Source information Block Start
(** [self.api.<method>(args)]: without an object the attribute access
    fails and nothing is called. *)
Definition invoke (self : AngelOneAPI) (m : string) (a : list json)
    : attempt json * AngelOneAPI :=
  match api self with
  | None => (Raised (AttributeError m), self)
  | Some _ => (respond (calls self) (mk_call m a), record_call self (mk_call m a))
  end.

(** [connect]: whatever is raised inside is logged and answered with
    [False]; the attributes assigned before it stay assigned. *)
Definition connect (env : Env) (api_key client_id password totp_key : option string)
    (self : AngelOneAPI) : bool * AngelOneAPI :=
  let api_key := str_or api_key (API_KEY env) in
  let client_id := str_or client_id (CLIENT_ID env) in
  let client_password := str_or password (CLIENT_PASSWORD env) in
  let totp_key := str_or totp_key (TOTP_KEY env) in
  match totp_now totp_key with
  | Raised _ => (false, self)
  | Returned totp_token =>
      let made := mk_call "SmartConnect" [JStr api_key] in
      match respond (calls self) made with
      | Raised _ => (false, record_call self made)
      | Returned _ =>
          let self1 := set_api (record_call self made) (Some api_key) in
          let (data, self2) :=
            invoke self1 "generateSession"
              [JStr client_id; JStr client_password; JStr totp_token] in
          match data with
          | Raised _ => (false, self2)
          | Returned data =>
              match and_then (getitem data "data") (fun d => getitem d "refreshToken") with
              | Raised _ => (false, self2)
              | Returned rt =>
                  let self3 := set_refresh_token self2 rt in
                  match and_then (getitem data "data") (fun d => getitem d "sessionId") with
                  | Raised _ => (false, self3)
                  | Returned sid =>
                      let self4 := set_session_id self3 sid in
                      let (ft, self5) := invoke self4 "getfeedToken" [] in
                      match ft with
                      | Raised _ => (false, self5)
                      | Returned ft =>
                          let self6 := set_feed_token self5 ft in
                          if truthy sid
                          then (true, set_is_connected self6 true)
                          else (false, self6)
                      end
                  end
              end
          end
      end
  end.

(** The loop of [_get_token] over the search results. *)
Fixpoint find_token (items : list json) (symbol : string) : attempt json :=
  match items with
  | [] => Returned JNull
  | item :: items' =>
      and_then (getitem item "tradingsymbol") (fun ts =>
        if eq_str ts symbol then getitem item "token"
        else find_token items' symbol)
  end.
Source information Block End
### Exercise directions
Print nothing but the lines from the line with "Returned ft =>" to the last line of the records above. Both of those lines count.

### Answer to the problem
                      | Returned ft =>
                          let self6 := set_feed_token self5 ft in
                          if truthy sid
                          then (true, set_is_connected self6 true)
                          else (false, self6)
                      end
                  end
              end
          end
      end
  end.

(** The loop of [_get_token] over the search results. *)
Fixpoint find_token (items : list json) (symbol : string) : attempt json :=
  match items with
  | [] => Returned JNull
  | item :: items' =>
      and_then (getitem item "tradingsymbol") (fun ts =>
        if eq_str ts symbol then getitem item "token"
        else find_token items' symbol)
  end.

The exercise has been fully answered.